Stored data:
(** * pose_server.py: the producer / mailbox / broadcast pipeline

    A shallow embedding of [Python (Server)/pose_server.py].

    Conventions of the embedding:
    - a Python [float] is a rational [Q] with exact arithmetic (rounding,
      infinities and NaN are outside the model); every comparison the code
      makes on floats is made here on the rationals;
    - a Python [int] is a [Z];
    - a Python [dict] with string keys is a [gmap string value]; dict objects
      live in a heap indexed by object identities, so that the difference
      between the shared payload and a copy of it is visible;
    - the set [CONNECTED] is a [gset] of connection identities;
    - an exception is the [Raise] constructor of [result];
    - the clock, the camera, the pose estimator, the keyboard and the sockets
      are inputs: each loop iteration receives a record of what they
      answered during that iteration. *)

From Stdlib Require Import ZArith QArith Qminmax Lia Lqa.
From stdpp Require Import base option list gmap sets strings.

Local Open Scope string_scope.
Local Open Scope list_scope.

(** ** Python values and exceptions *)

Module Py.

Inductive exn : Type :=
| IndexError
| KeyError
| ConnectionClosed.

Inductive result (A : Type) : Type :=
| Ok (a : A)
| Raise (e : exn).
Arguments Ok {A} a.
Arguments Raise {A} e.

Definition bind {A B} (m : result A) (k : A -> result B) : result B :=
  match m with
  | Ok a => k a
  | Raise e => Raise e
  end.

(** [try: body  except Exception: handler] *)
Definition try_except {A} (body : result A) (handler : exn -> result A) : result A :=
  match body with
  | Ok a => Ok a
  | Raise e => handler e
  end.

Definition returns {A} (m : result A) : Prop := exists a, m = Ok a.

(** [seq[i]] for a non-negative constant index: IndexError out of range. *)
Definition getitem {A} (seq : list A) (i : nat) : result A :=
  match seq !! i with
  | Some a => Ok a
  | None => Raise IndexError
  end.

(** Python's [max(a, b)]: the first argument unless the second is greater. *)
Definition max (a b : Q) : Q := if Qlt_le_dec a b then b else a.

End Py.

Global Instance result_ret : MRet Py.result := fun _ a => Py.Ok a.
Global Instance result_bind : MBind Py.result := fun _ _ k m => Py.bind m k.
(** ** The theorems at concrete inputs *)

Lemma known_sigma_posterior_formula_witness :
  dtype fexample_s = Gaussian_dtype fexample_prior
  /\ exists post : Gaussian FTensor,
       known_sigma_posterior (PyGaussian fexample_prior)
         fexample_sigma fexample_s fexample_n [] = (inr post, posterior_ops)
       /\ post = PosteriorMean fexample_prior fexample_sigma fexample_s fexample_n.
Proof.
  split; [reflexivity|].
  destruct (known_sigma_posterior_formula (RT := Binary64Runtime) fexample_prior
              fexample_sigma fexample_s fexample_n [] eq_refl)
    as [post [Hrun [Hpost _]]].
  exists post. split; [exact Hrun | exact Hpost].
Defined.

Lemma known_sigma_predictive_formula_witness :
  dtype fexample_s = Gaussian_dtype fexample_prior
  /\ exists pred : Gaussian FTensor,
       known_sigma_predictive (PyGaussian fexample_prior)
         fexample_sigma fexample_s fexample_n [] = (inr pred, predictive_ops)
       /\ Gaussian_sigma pred
          = rt_sqrt (rt_add (sigmap_sq fexample_prior fexample_sigma fexample_n)
                            (sigma_sq fexample_sigma)).
Proof.
  split; [reflexivity|].
  destruct (known_sigma_predictive_formula (RT := Binary64Runtime) fexample_prior
              fexample_sigma fexample_s fexample_n [] eq_refl)
    as [pred [Hrun [_ [_ [_ Hsd]]]]].
  exists pred. split; [exact Hrun | exact Hsd].
Defined.
(** ** The attributes of an HTML document *)

(** [exec] finds the leftmost match. *)
Lemma exec_leftmost r s caps :
  Regex.exec r s = Some caps ->
  exists before found after,
    s = before +:+ found +:+ after /\ Regex.Matches r found caps
    /\ forall b f a c, s = b +:+ f +:+ a -> Regex.Matches r f c ->
                       (String.length before <= String.length b)%nat.
Proof.
  induction s as [| x s IH]; cbn [Regex.exec].
  - destruct (Regex.run r "" [] Regex.accept) as [res |] eqn:Hrun; [| discriminate].
    intros [= <-]. apply run_sound in Hrun as (s1 & s2 & cs & Hs & Hm & [= <-]).
    exists EmptyString, s1, s2. rewrite append_nil_l. split; [exact Hs |].
    split; [exact Hm |]. intros; cbn; lia.
  - destruct (Regex.run r (String x s) [] Regex.accept) as [res |] eqn:Hrun.
    + intros [= <-]. apply run_sound in Hrun as (s1 & s2 & cs & Hs & Hm & [= <-]).
      exists EmptyString, s1, s2. rewrite append_nil_l. split; [exact Hs |].
      split; [exact Hm |]. intros; cbn; lia.
    + intros H. destruct (IH H) as (before & found & after & -> & Hm & Hleft).
      exists (String x before), found, after. rewrite append_cons.
      split; [reflexivity |]. split; [exact Hm |].
      intros b f a c Hs Hf. destruct b as [| y b].
      * exfalso. rewrite append_nil_l in Hs.
        destruct (run_complete r f c Hf a [] Regex.accept) as [res Hres]; [cbn; eauto |].
        rewrite <- Hs in Hres. congruence.
      * rewrite append_cons in Hs. injection Hs as <- Hs.
        specialize (Hleft _ _ _ _ Hs Hf). cbn. lia.
Qed.

Lemma required_matches found caps :
  Regex.Matches requiredRegex found caps <->
  exists v, found = requiredAttribute v /\ caps = [v] /\ BooleanText v.
Proof.
  unfold requiredRegex, requiredAttribute, BooleanText. cbn [Regex.seq]. split.
  - intros H.
    repeat match goal with
           | H : Regex.Matches (Regex.Cat _ _) _ _ |- _ => inversion H; subst; clear H
           | H : Regex.Matches (Regex.Group _) _ _ |- _ => inversion H; subst; clear H
           | H : Regex.Matches (Regex.Alt _ _) _ _ |- _ => inversion H; subst; clear H
           | H : Regex.Matches (Regex.Lit _) _ _ |- _ => inversion H; subst; clear H
           end.
    + exists "true". split; [reflexivity | auto].
    + exists "false". split; [reflexivity | auto].
  - intros (v & -> & -> & Hv).
    eapply (matches_cat _ _ ("data-required=" +:+ dquote) _ [] [v]);
      [apply Regex.MLit | | reflexivity ..].
    eapply (matches_cat _ _ v _ [v] []); [| apply Regex.MLit | reflexivity ..].
    apply (Regex.MGroup _ _ []).
    destruct Hv as [-> | ->]; [apply Regex.MAltL | apply Regex.MAltR]; constructor.
Qed.

Lemma stepType_matches found caps :
  Regex.Matches stepTypeRegex found caps <->
  exists v, found = stepTypeAttribute v /\ caps = [v] /\ QuotedText v.
Proof.
  unfold stepTypeRegex, stepTypeAttribute, QuotedText. cbn [Regex.seq]. split.
  - intros H.
    repeat match goal with
           | H : Regex.Matches (Regex.Cat _ _) _ _ |- _ => inversion H; subst; clear H
           | H : Regex.Matches (Regex.Group _) _ _ |- _ => inversion H; subst; clear H
           | H : Regex.Matches (Regex.Plus _) _ _ |- _ => inversion H; subst; clear H
           | H : Regex.Matches (Regex.Lit _) _ _ |- _ => inversion H; subst; clear H
           end.
    match goal with
    | Ha : notQuote ?a = true, Hs : Js.allChars notQuote ?s = true |- _ =>
        exists (String a s)
    end.
    split; [reflexivity |]. split; [reflexivity |].
    split; [discriminate | now apply allChars_cons].
  - intros (v & -> & -> & Hv & Hcv).
    eapply (matches_cat _ _ ("data-step-type=" +:+ dquote) _ [] [v]);
      [apply Regex.MLit | | reflexivity ..].
    eapply (matches_cat _ _ v _ [v] []); [| apply Regex.MLit | reflexivity ..].
    apply (Regex.MGroup _ _ []). now apply matches_plus.
Qed.
(** C8: with a thematic attribute active (a non-empty name stored), the end
    of a hover over a census-sector layer gives it the thematic restore
    style, whose fill colour is [getColorForValue] of the layer's value of
    the active attribute against the stored breaks and palette; the layer
    does not get [getFeatureStyle] of the configured colour. *)
Theorem resetHighlight_thematic (st : app) (attribute : string) (i : nat)
    (layer : featureLayer) :
  currentThematicAttribute st = Some attribute ->
  attribute <> "" ->
  setoresLayer i st = Some layer ->
  getLayerName (leaflet_id layer) (dataLayers st) = Some "setores" ->
  let color :=
    getColorForValue (get (properties layer) attribute)
                     (thematicBreaks st) (thematicColors st) in
  exists restored,
    setoresLayer i (resetHighlight (leaflet_id layer) st) = Some restored
    /\ styleOf "fillColor" restored = color_value color
    /\ restored
       = setStyle
           (list_to_map
              [ ("fillColor", color_value color);
                ("weight", dec 1 1);
                ("opacity", dec 1 1);
                ("color", VStr "#000000");
                ("fillOpacity", dec 7 10) ])
           layer
    /\ styleOf "fillOpacity" restored <> styleOf "fillOpacity"
         (setStyle (getFeatureStyle "#f093fb") layer).
Proof.
  intros Ha Hne Hl Hname color.
  eexists. split.
  { rewrite (setoresLayer_resetHighlight st i layer Hl), Hname.
    by rewrite (restoreStyle_thematic st attribute layer Ha Hne). }
  split; [by apply styleOf_setStyle|]. split; [done|].
  rewrite (styleOf_setStyle "fillOpacity" _ layer (dec 7 10)) by done.
  rewrite (styleOf_setStyle "fillOpacity" _ layer (dec 3 10)) by done.
  discriminate.
Qed.

Lemma resetHighlight_thematic_witness :
  exists restored,
    setoresLayer 2 (resetHighlight 4 mapped) = Some restored
    /\ styleOf "fillColor" restored = VStr "#bd0026".
Proof.
  destruct (resetHighlight_thematic mapped "v0001" 2
              (applyStyle "v0001" (thematicBreaks mapped) (thematicColors mapped)
                 (polygon 4 "#f093fb"
                    [("NM_MUN", VStr "Natividade"); ("v0001", VNum (of_Z 30))])))
    as (restored & Hrun & Hfill & _).
  - reflexivity.
  - discriminate.
  - reflexivity.
  - reflexivity.
  - exists restored. split; [exact Hrun|]. rewrite Hfill. reflexivity.
Defined.


Lemma leaflet_id_highlightStyle (layer : featureLayer) :
  leaflet_id (highlightStyle layer) = leaflet_id layer.
Proof. unfold highlightStyle. by destruct (isCircleMarker layer). Qed.



Lemma getLayerName_highlightFeatureFixed (st : app) (target t : nat) :
  getLayerName target (dataLayers (highlightFeatureFixed t st))
  = getLayerName target (dataLayers st).
Proof.
  unfold highlightFeatureFixed. simpl.
  apply getLayerName_with_layer. intros layer. apply leaflet_id_highlightStyle.
Qed.





(** * Further properties of the thematic engine *)

(** ** Completion *)



(** ** What styling leaves alone *)

Lemma storeData_eachLayer (name : string) (f : featureLayer -> featureLayer)
    (d : list (string * list featureLayer)) :
  (forall layer, layerData (f layer) = layerData layer) ->
  storeData (eachLayer name f d) = storeData d.
Proof.
  intros Hf. unfold storeData.
  induction d as [|[k g] d IH]; simpl; [done|].
  destruct (decide (k = name)) as [->|Hne].
  - rewrite fmap_cons. simpl. f_equal. f_equal.
    rewrite <- list_fmap_compose. apply list_fmap_ext. intros ? layer _. apply Hf.
  - rewrite fmap_cons. simpl. f_equal. exact IH.
Qed.

Lemma storeData_with_layer (target : nat) (f : featureLayer -> featureLayer)
    (d : list (string * list featureLayer)) :
  (forall layer, layerData (f layer) = layerData layer) ->
  storeData (with_layer target f d) = storeData d.
Proof.
  intros Hf. unfold storeData, with_layer.
  rewrite <- list_fmap_compose. apply list_fmap_ext. intros ? [k g] _. simpl.
  f_equal. rewrite <- list_fmap_compose. apply list_fmap_ext. intros ? layer _.
  simpl. destruct (is_layer target layer); [apply Hf|done].
Qed.

Lemma layerData_restoreStyle (st : app) (name : option string)
    (layer : featureLayer) :
  layerData (restoreStyle st name layer) = layerData layer.
Proof.
  unfold restoreStyle.
  destruct (truthy (currentThematicAttribute st)
            && bool_decide (name = Some "setores")); [done|].
  destruct (name ≫= _) as [config|]; [|done].
  destruct (isCircleMarker layer) eqn:Hc.
  - unfold layerData. simpl. by rewrite Hc.
  - destruct (bool_decide (name = Some "distritos")); done.
Qed.

Lemma layerData_highlightStyle (layer : featureLayer) :
  layerData (highlightStyle layer) = layerData layer.
Proof.
  unfold highlightStyle, layerData.
  destruct (isCircleMarker layer) eqn:Hc; simpl; by rewrite Hc.
Qed.

Lemma storeData_dispatch (e : event) (st : app) :
  storeData (dataLayers (state_of (dispatch e st))) = storeData (dataLayers st).
Proof.
  destruct e as [attribute| |target|target]; simpl.
  - destruct (entry "setores" (dataLayers st)) as [setores|] eqn:Hs.
    + destruct (extractValues attribute setores) as [|v vs] eqn:Hv.
      * by rewrite (applyThematicMapping_no_data attribute st setores).
      * destruct (applyThematicMapping_success attribute st setores Hs)
          as (breaks & _ & _ & _ & ->); [by rewrite Hv|]. simpl.
        by apply storeData_eachLayer.
    + by rewrite applyThematicMapping_not_loaded.
  - destruct (entry "setores" (dataLayers st)) as [setores|] eqn:Hs.
    + rewrite (resetThematicMapping_loaded st setores Hs). simpl.
      by apply storeData_eachLayer.
    + unfold resetThematicMapping. by rewrite Hs.
  - apply storeData_with_layer, layerData_highlightStyle.
  - apply storeData_with_layer, layerData_restoreStyle.
Qed.

(** X2: no sequence of apply, reset and hover events changes what the
    layers are: the groups, their order, and each layer's stamp, kind and
    attributes stay as loaded; only styles move. *)
Theorem run_keeps_layer_data (events : list event) (st : app) :
  storeData (dataLayers (run events st)) = storeData (dataLayers st).
Proof.
  unfold run. revert st. induction events as [|e events IH]; intros st; [done|].
  cbn [foldl]. rewrite IH. apply storeData_dispatch.
Qed.

Lemma entry_eachLayer_ne (name name' : string) (f : featureLayer -> featureLayer)
    (d : list (string * list featureLayer)) :
  name <> name' -> entry name' (eachLayer name f d) = entry name' d.
Proof.
  intros Hne. induction d as [|[k g] d IH]; simpl; [done|].
  destruct (decide (k = name)) as [->|Hk]; simpl.
  - by rewrite !decide_False.
  - by rewrite IH.
Qed.

(** X3: apply and reset style census sectors only: the layers of any other
    group are exactly what they were, style included. *)
Theorem thematic_mapping_only_styles_setores (name attribute : string) (st : app) :
  name <> "setores" ->
  entry name (dataLayers (state_of (applyThematicMapping attribute st)))
  = entry name (dataLayers st)
  /\ entry name (dataLayers (resetThematicMapping st))
     = entry name (dataLayers st).
Proof.
  intros Hne. split.
  - destruct (entry "setores" (dataLayers st)) as [setores|] eqn:Hs.
    + destruct (extractValues attribute setores) as [|v vs] eqn:Hv.
      * by rewrite (applyThematicMapping_no_data attribute st setores).
      * destruct (applyThematicMapping_success attribute st setores Hs)
          as (breaks & _ & _ & _ & ->); [by rewrite Hv|]. simpl.
        by apply entry_eachLayer_ne.
    + by rewrite applyThematicMapping_not_loaded.
  - destruct (entry "setores" (dataLayers st)) as [setores|] eqn:Hs.
    + rewrite (resetThematicMapping_loaded st setores Hs). simpl.
      by apply entry_eachLayer_ne.
    + unfold resetThematicMapping. by rewrite Hs.
Qed.

Lemma thematic_mapping_only_styles_setores_witness :
  entry "distritos" (dataLayers (state_of (applyThematicMapping "v0001" startup)))
  = entry "distritos" (dataLayers startup)
  /\ entry "distritos" (dataLayers (resetThematicMapping startup))
     = entry "distritos" (dataLayers startup).
Proof.
  apply (thematic_mapping_only_styles_setores "distritos" "v0001" startup).
  discriminate.
Defined.

(** ** Styles written over styles *)

Lemma union_absorb (s1 s2 o : gmap string value) :
  dom s1 ⊆ dom s2 -> s2 ∪ (s1 ∪ o) = s2 ∪ o.
Proof.
  intros Hdom. apply map_eq. intros k. rewrite !lookup_union.
  destruct (s2 !! k) as [v|] eqn:H2; [by destruct (s1 !! k), (o !! k)|].
  assert (s1 !! k = None) as ->; [|by destruct (o !! k)].
  apply not_elem_of_dom. apply not_elem_of_dom in H2. set_solver.
Qed.

Lemma setStyle_absorb (s1 s2 : gmap string value) (layer : featureLayer) :
  dom s1 ⊆ dom s2 -> setStyle s2 (setStyle s1 layer) = setStyle s2 layer.
Proof.
  intros Hdom. unfold setStyle. simpl. f_equal. by apply union_absorb.
Qed.

Lemma dom_list_to_map_covered (l1 l2 : list (string * value)) :
  forallb (fun k => bool_decide (k ∈ l2.*1)) (l1.*1) = true ->
  dom (list_to_map l1 : gmap string value) ⊆ dom (list_to_map l2 : gmap string value).
Proof.
  intros Hall. rewrite !dom_list_to_map_L. intros k Hk.
  apply elem_of_list_to_set. apply elem_of_list_to_set in Hk.
  rewrite forallb_forall in Hall.
  apply list_elem_of_In, Hall in Hk. by apply bool_decide_eq_true in Hk.
Qed.

Lemma eachLayer_compose (name : string) (f g : featureLayer -> featureLayer)
    (d : list (string * list featureLayer)) :
  eachLayer name g (eachLayer name f d) = eachLayer name (fun l => g (f l)) d.
Proof.
  induction d as [|[k group] d IH]; simpl; [done|].
  destruct (decide (k = name)) as [->|Hne]; simpl.
  - rewrite decide_True by done. by rewrite <- list_fmap_compose.
  - rewrite decide_False by done. by rewrite IH.
Qed.

Lemma eachLayer_ext (name : string) (f g : featureLayer -> featureLayer)
    (d : list (string * list featureLayer)) :
  (forall layer, f layer = g layer) -> eachLayer name f d = eachLayer name g d.
Proof.
  intros Hfg. induction d as [|[k group] d IH]; simpl; [done|].
  destruct (decide (k = name)) as [->|Hne].
  - f_equal. f_equal. apply list_fmap_ext. intros ? layer _. apply Hfg.
  - by rewrite IH.
Qed.

Lemma extractValues_fmap (attribute : string) (f : featureLayer -> featureLayer)
    (layers : list featureLayer) :
  (forall layer, properties (f layer) = properties layer) ->
  extractValues attribute (f <$> layers) = extractValues attribute layers.
Proof.
  intros Hf. induction layers as [|layer rest IH]; [done|].
  rewrite fmap_cons. simpl. by rewrite Hf, IH.
Qed.

Lemma applyStyle_applyStyle (a b : string) (breaks breaks' : list (option number))
    (colors colors' : list string) (layer : featureLayer) :
  applyStyle b breaks' colors' (applyStyle a breaks colors layer)
  = applyStyle b breaks' colors' layer.
Proof.
  unfold applyStyle. cbn [properties setStyle].
  apply setStyle_absorb, dom_list_to_map_covered. reflexivity.
Qed.

(** X4: a successful apply does not show through the next one: applying
    [b] right after [a] ends in the state applying [b] alone ends in
    (styles, thematic state, legend), when both attributes have data.  In
    particular applying the same attribute twice is applying it once. *)
Theorem apply_after_apply (a b : string) (st : app)
    (setores : list featureLayer) :
  entry "setores" (dataLayers st) = Some setores ->
  extractValues a setores <> [] ->
  extractValues b setores <> [] ->
  applyThematicMapping b (state_of (applyThematicMapping a st))
  = applyThematicMapping b st.
Proof.
  intros Hs Ha Hb.
  destruct (applyThematicMapping_success a st setores Hs Ha)
    as (breaksA & _ & _ & _ & ->).
  destruct (applyThematicMapping_success b st setores Hs Hb)
    as (breaksB & HB & _ & _ & ->).
  cbn [state_of].
  match goal with |- applyThematicMapping b ?s = _ => set (st1 := s) end.
  assert (entry "setores" (dataLayers st1)
          = Some (applyStyle a (Some <$> breaksA) thematicPalette <$> setores))
    as Hs1.
  { unfold st1. cbn [dataLayers]. by rewrite entry_eachLayer, Hs. }
  assert (extractValues b (applyStyle a (Some <$> breaksA) thematicPalette <$> setores)
          = extractValues b setores) as Hv1 by (by apply extractValues_fmap).
  destruct (applyThematicMapping_success b st1 _ Hs1)
    as (breaksB' & HB' & _ & _ & ->); [by rewrite Hv1|].
  rewrite Hv1, HB in HB'.
  apply (inj (fmap Some)) in HB'. subst breaksB'.
  unfold st1. cbn [dataLayers alerts]. f_equal. f_equal.
  rewrite eachLayer_compose. apply eachLayer_ext. intros layer.
  apply applyStyle_applyStyle.
Qed.

Lemma apply_after_apply_witness :
  applyThematicMapping "v0001" (state_of (applyThematicMapping "v0001" startup))
  = applyThematicMapping "v0001" startup.
Proof.
  apply (apply_after_apply "v0001" "v0001" startup
           [ polygon 2 "#f093fb"
               [("NM_MUN", VStr "Natividade"); ("v0001", VNum (of_Z 10))];
             polygon 3 "#f093fb"
               [("NM_MUN", VStr "Natividade"); ("v0001", VStr "")];
             polygon 4 "#f093fb"
               [("NM_MUN", VStr "Natividade"); ("v0001", VNum (of_Z 30))] ]).
  - reflexivity.
  - vm_compute. discriminate.
  - vm_compute. discriminate.
Defined.
(** What a deletion request of the author does, in one equation. *)
Lemma PostDeleteView_deletes request w post_id post u :
  posts (db w) !! post_id = Some post →
  user request = Authenticated (author post) u →
  method request = POST ∨ method request = DELETE →
  serve import_time now (PostDeleteView post_id) request w
  = (Redirect url_index,
     {| db := set_posts (delete post_id)
                (set_comments
                   (filter (λ kc : Z * Comment, comment_post kc.2 ≠ post_id))
                   (set_comments
                      (filter (λ kc : Z * Comment, comment_post kc.2 ≠ post_id))
                      (db w)));
        cache := ∅;
        trace := trace w ++ [DbQuery MPost; AuthorCheck; LoginCheck;
                             Handler (method request);
                             DbQuery MPost; DbQuery MComment; DbWrite MComment;
                             CacheClear; DbQuery MPost; DbWrite MPost] |}).
Proof.
  intros Hp Hu Hm. destruct w as [d c t], request as [m ru q pg].
  exec_in Hp; exec_in Hu; exec_in Hm. subst ru.
  destruct d as [us cs ps cms]. exec_in Hp.
  assert (Ha : author_differs (author post) (Authenticated (author post) u)
               = false) by (apply author_differs_false; eauto).
  destruct Hm as [-> | ->]; exec; rewrite Hp; cbv beta iota; rewrite Ha;
    cbv beta iota; rewrite Hp; cbv beta iota; rewrite Hp; by flat_trace.
Qed.

End Deletion.

(** C9: when the author deletes a post (POST or DELETE on
    PostDeleteView), the post row is removed, every comment attached to
    that post is removed, every comment of another post and every other
    post is as before, no comment appears, and users and categories are
    not touched. *)
Theorem post_delete_frame `{F : Forms} `{cfg : Settings}
    (import_time now : Z)
    (request : Request) (w : World) (post_id : Z) (post : Post) (u : User) :
  posts (db w) !! post_id = Some post →
  user request = Authenticated (author post) u →
  method request = POST ∨ method request = DELETE →
  let resp := (serve import_time now (PostDeleteView post_id) request w).1 in
  let w' := (serve import_time now (PostDeleteView post_id) request w).2 in
  resp = Redirect url_index
  ∧ posts (db w') !! post_id = None
  ∧ (∀ p, p ≠ post_id → posts (db w') !! p = posts (db w) !! p)
  ∧ (∀ k c, comments (db w) !! k = Some c → comment_post c = post_id →
            comments (db w') !! k = None)
  ∧ (∀ k c, comments (db w) !! k = Some c → comment_post c ≠ post_id →
            comments (db w') !! k = Some c)
  ∧ (∀ k, comments (db w) !! k = None → comments (db w') !! k = None)
  ∧ users (db w') = users (db w)
  ∧ categories (db w') = categories (db w).
Proof.
  intros Hp Hu Hm resp w'. subst resp w'.
  rewrite (PostDeleteView_deletes import_time now request w post_id post u)
    by done.
  cbn [fst snd db]. destruct w as [[us cs ps cms] c t]. cbn.
  split; [done|]. split; [apply lookup_delete_eq|].
  split; [intros p Hne; by apply lookup_delete_ne|].
  split; [|split; [|split; [|done]]].
  - intros k cm Hk Hpost. apply map_lookup_filter_None. right.
    intros cm' Hk'. apply map_lookup_filter_Some in Hk' as [Hk' _].
    rewrite Hk in Hk'. injection Hk' as <-. cbn. auto.
  - intros k cm Hk Hpost.
    apply map_lookup_filter_Some. split; [|done].
    apply map_lookup_filter_Some. done.
  - intros k Hk. apply map_lookup_filter_None. left.
    apply map_lookup_filter_None. by left.
Qed.

(** *** The cache *)

Section Cache.
Context `{F : Forms} `{cfg : Settings}.
Variables (import_time now : Z).

Lemma not_cleared_or_deletion v request w :
  let w' := (serve import_time now v request w).2 in
  (cache w' = cache w ∧ CacheClear ∉ events w w')
  ∨ (∃ post_id post u,
        v = PostDeleteView post_id
        ∧ posts (db w) !! post_id = Some post
        ∧ user request = Authenticated (author post) u
        ∧ (method request = POST ∨ method request = DELETE)).
Proof.
  destruct w as [d c t], request as [m ru q pg].
  destruct v, m; run_all; norm_events.
  all: try (left; split; [reflexivity|]; intros Hin; absurd_member Hin).
  all: right;
    match goal with
    | E : author_differs _ _ = false |- _ =>
        apply author_differs_false in E as [? E]; rewrite E
    end; eauto 10.
Qed.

- Exercise goal
Copy only this part of the entries above: the line with "- a Python [int] is a [Z];", the line with "- the set [CONNECTED]", and the lines between, all exactly as written.

- Response for this exercise
    - a Python [int] is a [Z];
    - a Python [dict] with string keys is a [gmap string value]; dict objects
      live in a heap indexed by object identities, so that the difference
      between the shared payload and a copy of it is visible;
    - the set [CONNECTED] is a [gset] of connection identities;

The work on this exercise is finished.